(** ** Freeing *)

(** The thread of a block is found from its address. *)
Lemma region_thread_ok y L i t r a : sys_ok y L → threads y !! i = Some t → regions t !! a = Some r →
  region_thread y a = Some i.
Proof.
  intros Hy Hi Ha. unfold region_thread.
  destruct (filter _ (map_to_list (threads y))) as [|[j tj] l] eqn:E.
  - exfalso. assert ((i, t) ∈ filter (λ it : nat * Thread, is_Some (regions it.2 !! a)) (map_to_list (threads y))) as Hin.
    { apply list_elem_of_filter. split; [by exists r|by apply elem_of_map_to_list]. }
    rewrite E in Hin. set_solver.
  - assert ((j, tj) ∈ filter (λ it : nat * Thread, is_Some (regions it.2 !! a)) (map_to_list (threads y))) as Hin
      by (rewrite E; set_solver).
    apply list_elem_of_filter in Hin as [[r' Ha'] Hj%elem_of_map_to_list]. cbn. f_equal. cbn in Ha'.
    apply (sy_disj _ _ Hy j i tj t a Hj Hi); eapply region_in_own; [by eapply sy_threads|done|by eapply sy_threads|done].
Qed.

(** A thread loses exactly one block. *)
Definition lost (t t' : Thread) (p : Z) : Prop := ∀ q, in_use t' q ↔ in_use t q ∧ q ≠ p.

Lemma lost_used y L i t p g' t' free : sys_ok y L → threads y !! i = Some t → in_use t p → lost t t' p →
  ∀ q, sys_used (put_thread y i g' t' free) q ↔ sys_used y q ∧ q ≠ p.
Proof.
  intros Hy Hi Hp Hl q. rewrite step_used, (used_split y i t q Hi), (Hl q). split.
  - intros [[? ?]|(j & tj & Hne & Hj & Hq)]; [tauto|]. split; [right; by exists j, tj|]. intros ->. apply Hne.
    by apply (one_owner y L j i tj t p).
  - intros [[?|?] ?]; tauto.
Qed.

(** The block goes on the list of a thread that has not exited. *)
Lemma remote_inv t p : run_inv t → in_use t p → run_inv (set_remote t (p :: remoteFreeList t)).
Proof.
  intros [[] ? ? Hr] [Hl Hn]. constructor; tred; [by constructor|done|by constructor|].
  intros q [->|Hq]%elem_of_cons; [done|by apply Hr].
Qed.

Lemma remote_lost t p : lost t (set_remote t (p :: remoteFreeList t)) p.
Proof. intros q. unfold in_use. tred. rewrite not_elem_of_cons. tauto. Qed.

Lemma thread_remote L i t p : exited t = false → thread_inv L i t → in_use t p →
  thread_inv L i (set_remote t (p :: remoteFreeList t)).
Proof.
  intros He Ht Hp. unfold thread_inv in *. tred. rewrite He in *. destruct (decide _); [|by apply remote_inv].
  destruct Ht as [Hn Ht]. split; [done|]. apply (remote_inv (set_fast t new_fast) p Ht). split; [|apply Hp].
  by apply live_no_bins, Hp.
Qed.

Lemma globals_remote O g t l : globals_ok O g t → globals_ok O g (set_remote t l).
Proof. intros []. by constructor. Qed.

Lemma gave_back_kept t t' : loose_thread t' → no_bins t' →
  (∀ a r r', regions t !! a = Some r → regions t' !! a = Some r' → rindex r' = rindex r) → thread_kept t t'.
Proof.
  intros Hl Hn Hi p r _ [Hp _] Hr. apply uses_live in Hp; [|done].
  destruct (uses_place t' p Hl Hp) as (r' & x & Hr' & _). eauto.
Qed.

(** What a free does to the process. *)
Definition freed_sys (y : System) (L : gset nat) (p : Z) (y' : System) : Prop :=
  sys_ok y' L ∧ (∀ q, sys_used y' q ↔ sys_used y q ∧ q ≠ p) ∧ (∀ j, running y' L j ↔ running y L j) ∧ sizes_kept y y'.

Lemma free_remote_ok y L i t p : sys_ok y L → threads y !! i = Some t → in_use t p →
  ∃ y', moo_free_remote y i p = Ok y' ∧ freed_sys y L p y'.
Proof.
  intros Hy Hi Hp. pose proof (thread_globals y L i t Hy Hi) as Hg. pose proof (sy_threads _ _ Hy i t Hi) as Ht.
  unfold moo_free_remote. rewrite Hi. cbn [of_option obind]. tred. destruct (exited t) eqn:He.
  - unfold thread_inv in Ht. rewrite He in Ht. destruct Ht as (Ho & Hu & Hr). rewrite Hr.
    assert (uses t p) as Hup by (apply uses_live; [apply Ho|apply Hp]).
    destruct (drain_orphan_ok (others y i) (sglob y) t [p]) as (g' & t' & free & -> & [[Ho' Hu' Hg' He' Hr'] Huses Hown Hidx Hfree]).
    { by constructor. } { apply NoDup_singleton. } { by intros q ->%list_elem_of_singleton. }
    cbn [obind]. eexists. split; [reflexivity|].
    assert (lost t t' p) as Hlost.
    { intros q. unfold in_use. rewrite !uses_live, Huses, Hr, Hr' by (apply Ho || apply Ho'). set_solver. }
    assert (thread_kept t t') as Hk.
    { apply gave_back_kept; [apply Ho'|apply Ho'|done]. }
    split; [|split; [by eapply lost_used|split; [by apply (running_put y L i t); congruence|by eapply sizes_change]]].
    apply (step_ok y L L i t); try done.
    + unfold thread_inv. by rewrite He'.
    + intros Hin. destruct (sy_leaving _ _ Hy i Hin) as (t0 & ? & ?). congruence.
    + intros Hin. destruct (proj2 (sy_free _ _ Hy) i Hin) as (t0 & Ht0 & _ & E). exfalso.
      destruct Hup as (a & r & Ha & _). assert (t0 = t) as -> by congruence. by rewrite E in Ha.
    + intros Hf. split; [done|by apply Hfree].
  - eexists. split; [reflexivity|]. split; [|split; [eapply lost_used; [done..|apply remote_lost]|
      split; [by apply (running_put y L i t)|by eapply sizes_change, thread_kept_same]]].
    apply (step_ok y L L i t); try done; [by apply globals_remote|by apply thread_remote|].
    intros Hin. by destruct (run_not_free y L i t Hy Hi He).
Qed.

Lemma sys_free_ok y L i p : sys_ok y L → running y L i → sys_used y p →
  ∃ y', sys_free y i p = Ok y' ∧ freed_sys y L p y'.
Proof.
  intros Hy (t & Hi & He & HL) (j & tj & Hj & Hp).
  destruct (live_block L j tj p (sy_threads _ _ Hy j tj Hj) (proj1 Hp)) as (r & Hr & Hb).
  destruct Hb as (_ & [_ Hpos] & _). unfold sys_free. rewrite (proj2 (Z.eqb_neq _ _)) by lia.
  rewrite (region_thread_ok y L j tj r) by done. cbn [of_option obind].
  destruct (decide (j = i)) as [->|Hne]; [|by eapply free_remote_ok].
  assert (tj = t) as -> by congruence. rewrite Hi. cbn [of_option obind].
  pose proof (run_thread y L i t Hy Hi He HL) as Hrun. pose proof (thread_globals y L i t Hy Hi) as Hg.
  destruct Hp as [Hp Hnp]. destruct Hrun as [Hok Hsm Hn Hrem].
  destruct (moo_free_ok (others y i) (mkState (sglob y) t) p) as (s' & -> & [[Hok' Hg'] Hsm' Hl Hk [Er Ex]]); [done..|].
  cbn [obind]. cbn in Hl, Er, Ex. eexists. split; [reflexivity|].
  assert (lost t (thr s') p) as Hlost.
  { intros q. unfold in_use. rewrite Hl, Er. tauto. }
  split; [|split; [eapply lost_used; done|split; [by apply (running_put y L i t)|by eapply sizes_change, kept_thread]]].
  apply (step_ok y L L i t); try done.
  - unfold thread_inv. rewrite Ex, He, decide_False by done. constructor; [done|done|by rewrite Er|].
    intros q. rewrite Er, Hl. intros Hq. split; [auto|]. by intros ->.
  - intros Hin. by destruct (run_not_free y L i t Hy Hi He).
Qed.
(** C39: [moo_alloc_size] gives the size that the block was allocated with, and
    [regionAt] a mapped interval that contains the whole of it. [owns] is exactly
    membership in the memory that the allocator has mapped. *)
Theorem moo_lookup_correct mmap rngSeed y L h :
  mmap_ok mmap → reachable mmap rngSeed y L h →
  (∀ x, owns (sglob y) x = true ↔ covers (allMappedRegions (sglob y)) x) ∧
  (∀ p n, h !! p = Some n →
     (∃ i t, region_thread y (region_of p) = Some i ∧ threads y !! i = Some t ∧ moo_alloc_size t p = Ok n) ∧
     let '(b, size) := regionAt (sglob y) p in b ≤ p ∧ p + n ≤ b + size).
Proof.
  intros Hm Hr. destruct (reachable_ok mmap rngSeed Hm y L h Hr) as [Hy Hh].
  destruct (sy_globals _ _ Hy) as [_ [Hs _] _ _ _ Hsnap _]. pose proof (regionAt_spec (sglob y)) as Hat. split.
  - intros x. unfold owns. destruct (Hat x Hs Hsnap) as [[Hn E]|(v & Hv & Hx & E)]; rewrite E; cbn [snd].
    + by split.
    + rewrite (proj2 (Z.eqb_neq _ _)) by lia. split; [intros _|done]. apply Exists_exists. eauto.
  - intros p n Hp%Hh. destruct (block_bounds y L p n Hy Hp) as (i & t & r & Hi & Ha & -> & Hb & Hown).
    pose proof (thread_globals y L i t Hy Hi) as Hg. split.
    + exists i, t. split; [by apply (region_thread_ok y L i t r)|]. split; [done|].
      destruct Hb as (Hc & [_ Hpos] & _). unfold moo_alloc_size. rewrite (proj2 (Z.eqb_neq _ _)) by lia.
      rewrite Ha. cbn [of_option obind]. rewrite (class_bytes_nb _ Hc). cbn [obind]. f_equal.
      unfold nbytes, class_ok in *. assert (2 ^ 3 ≤ 2 ^ (64 - rindex r)) by (apply Z.pow_le_mono_r; lia). lia.
    + assert (0 < nbytes (rindex r)) by (apply Z.pow_pos_nonneg; unfold block_in, class_ok in Hb; lia).
      destruct (proj1 (Exists_exists _ _) (covered_interval _ p (p + nbytes (rindex r)) Hs ltac:(lia)
        (λ x Hx, go_all _ _ _ Hg x (or_intror (or_introl (Hown x Hx)))))) as (v & Hv & H1 & H2).
      destruct (Hat p Hs Hsnap) as [[[] _]|(w & Hw & Hx & ->)]; [apply Exists_exists; exists v; split; [done|lia]|].
      assert (w = v) as -> by (eapply (span_unique _ w v p); eauto; lia). lia.
Qed.

Lemma moo_lookup_correct_witness : let '(b, size) := regionAt (sglob proc5) block0 in b ≤ block0 ∧ block0 + 128 ≤ b + size.
Proof.
  destruct (moo_lookup_correct mmap_above 1 proc5 ∅ held mmap_above_ok reach5) as [_ H].
  destruct (H block0 128) as [_ H']; [apply lookup_singleton_eq|exact H'].
Defined.

(** C40: [add_span] adds a range that is not in a table of free or mapped memory: the
    table stays sorted and merged, covers the range as well and nothing else, and
    every end point that is a multiple of a page stays one. *)
Theorem add_span_correct s b e :
  spans_ok s → Z.of_nat (length s) < 2 ^ 62 → 0 ≤ b < e → (∀ x, b ≤ x < e → ¬ covers s x) →
  ∃ s', add_span s b e = Ok s' ∧ spans_ok s' ∧ (∀ x, covers s' x ↔ covers s x ∨ b ≤ x < e) ∧
    (endpoint b → endpoint e → endpoints s → endpoints s').
Proof.
  intros Hs Hl Hbe Hd. destruct (add_span_spec s b e Hs Hl Hbe Hd) as (s' & E & H1 & H2 & H3).
  exists s'. split; [done|]. split; [done|]. split; [done|]. apply H3.
Qed.

Lemma add_span_correct_witness : ∃ s', add_span [mkSpan 0 4; mkSpan 8 16] 4 8 = Ok s' ∧ spans_ok s'.
Proof.
  destruct (add_span_correct [mkSpan 0 4; mkSpan 8 16] 4 8) as (s' & E & H & _); [cbn; lia|cbn; lia|lia| |by exists s'].
  intros x Hx [H|[H|[]%covers_nil]%covers_cons]%covers_cons; cbn in H; lia.
Defined.

(** The size class of a request of at most 2^63 bytes fits the tables of the
    allocator, its blocks hold the request, and waste less than half of the block.
    The classes grow with the request. *)
Theorem size_class_bounds bytes bytes' :
  0 ≤ bytes ≤ bytes' → bytes' ≤ 2 ^ 63 →
  ∃ n, class_bytes (getSizeClass bytes) = Ok n ∧ 0 < getSizeClass bytes < 64 ∧
    bytes ≤ n ∧ (8 < bytes → n < 2 * bytes) ∧ getSizeClass bytes' ≤ getSizeClass bytes.
Proof.
  intros Hb Hb'. destruct (getSizeClass_spec bytes) as (H1 & H2 & H3); [lia|].
  exists (2 ^ (64 - getSizeClass bytes)). split; [apply class_bytes_ok; lia|]. split; [lia|]. split; [done|]. split; [done|].
  rewrite !getSizeClass_log by lia. pose proof (Z.log2_le_mono (Z.max bytes 1 - 1) (Z.max bytes' 1 - 1)). lia.
Qed.

Lemma size_class_bounds_witness :
  ∃ n, class_bytes (getSizeClass 100) = Ok n ∧ 0 < getSizeClass 100 < 64 ∧
    100 ≤ n ∧ (8 < 100 → n < 2 * 100) ∧ getSizeClass 200 ≤ getSizeClass 100.
Proof. apply (size_class_bounds 100 200); lia. Defined.

(** The buffers of the serializer grow into what the allocator really reserved. *)
#[export] Instance moo_AllocSize sizeofBuffer : 8 ≤ sizeofBuffer < 0x80 →
  AllocSize sizeofBuffer (λ n, nbytes (getSizeClass n)).
Proof.
  intros Hs. constructor.
  - lia.
  - intros n Hn. apply getSizeClass_spec. lia.
  - intros n Hn. destruct (getSizeClass_spec n) as (_ & _ & H); [lia|].
    destruct (Z.eq_dec n 8) as [->|]; [by vm_compute|]. unfold nbytes. lia.
Qed.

[TASK TO COMPLETE]: The exact lines of the material above starting at the one that contains "intros Hm Hr." and ending at the one that contains "destruct Hb as (Hc" are what to retype; leave out everything else.

[REPLY]:
  intros Hm Hr. destruct (reachable_ok mmap rngSeed Hm y L h Hr) as [Hy Hh].
  destruct (sy_globals _ _ Hy) as [_ [Hs _] _ _ _ Hsnap _]. pose proof (regionAt_spec (sglob y)) as Hat. split.
  - intros x. unfold owns. destruct (Hat x Hs Hsnap) as [[Hn E]|(v & Hv & Hx & E)]; rewrite E; cbn [snd].
    + by split.
    + rewrite (proj2 (Z.eqb_neq _ _)) by lia. split; [intros _|done]. apply Exists_exists. eauto.
  - intros p n Hp%Hh. destruct (block_bounds y L p n Hy Hp) as (i & t & r & Hi & Ha & -> & Hb & Hown).
    pose proof (thread_globals y L i t Hy Hi) as Hg. split.
    + exists i, t. split; [by apply (region_thread_ok y L i t r)|]. split; [done|].
      destruct Hb as (Hc & [_ Hpos] & _). unfold moo_alloc_size. rewrite (proj2 (Z.eqb_neq _ _)) by lia.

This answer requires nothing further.